Perinatal bisphenol A exposure increases estrogen sensitivity of the mammary gland in diverse mouse strains

BACKGROUND: Studies of low-dose effects of xenoestrogens have yielded conflicting results that may be attributed to differences in estrogen sensitivity between the rodent strains examined. Perinatal exposure of CD-I mice to low doses of the xenoestrogen bisphenol A (BPA) alters peripubertal mammary gland development. Future studies to assess the role of estrogen receptors as mediators of BPA action require estrogen receptor knock-out mice that were generated on a C57Bl6 background.
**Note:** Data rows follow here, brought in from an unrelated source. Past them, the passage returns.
(** * tev: the transform-and-statistics pipeline of [ImageCanvas.cpp]

    A shallow embedding of the CPU side of the image canvas: the per-pixel
    operators ([applyMetric], [applyPostProcessing], [applyTonemap]), the
    channel compositor ([channelsFromImages]), the flat pixel export
    ([getHdrImageData]), the statistics engine ([computeCanvasStatistics])
    and the statistics cache ([canvasStatistics]).

    Samples are IEEE-754 binary32 numbers.  They are modelled with the
    executable specification of floating-point arithmetic of the standard
    library ([spec_float], round-to-nearest-even) at precision 24 and
    maximal exponent 128. *)

From Stdlib Require Import ZArith Lia SpecFloat Ascii String.
From stdpp Require Import base numbers list list_numbers strings pretty gmap.

Local Open Scope Z_scope.

(** ** binary32 and binary64 arithmetic *)

Module F32.

Definition float := spec_float.

Definition prec : Z := 24.
Definition emax : Z := 128.

Definition add : float -> float -> float := SFadd prec emax.
Definition sub : float -> float -> float := SFsub prec emax.
Definition mul : float -> float -> float := SFmul prec emax.
Definition div : float -> float -> float := SFdiv prec emax.
Definition sqrt : float -> float := SFsqrt prec emax.
Definition opp : float -> float := SFopp.
Definition abs : float -> float := SFabs.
The sensitivity of the C57Bl6 strain to estradiol and BPA is unknown. OBJECTIVES: In the present study we examined whether the mammary glands of CD-1 and C57Bl6 mice exhibited similar responses to 17 beta-estradiol (E-2) and whether perinatal exposure to BPA equally enhanced sensitivity of the mammary glands to E-2 at puberty. METHODS: Immature mice were ovariectomized and treated for 10 days with one of eight doses of E-2. Morphological mammary gland parameters were examined to identify doses producing half-maximal effects. Mice were exposed perinatally to 0 or 250 ng BPA/kg body weight (bw)/day from gestational day 8 until postnatal day (PND) 2. On PND25, female offspring were ovariectomized and given an estrogen challenge of 0, 0.5, or 1 mu g E-2/kg bw/day for 10 days. Morphometric parameters of the mammary gland were compared between strains. RESULTS: Both strains exhibited similar responses to E-2. Perinatal BPA exposure altered responses to E-2 at puberty for several parameters in both strains, although the effect in CD-1 was slightly more pronounced. CONCLUSION: Both mouse strains provide adequate models for the study of perinatal exposure to xenoestrogens.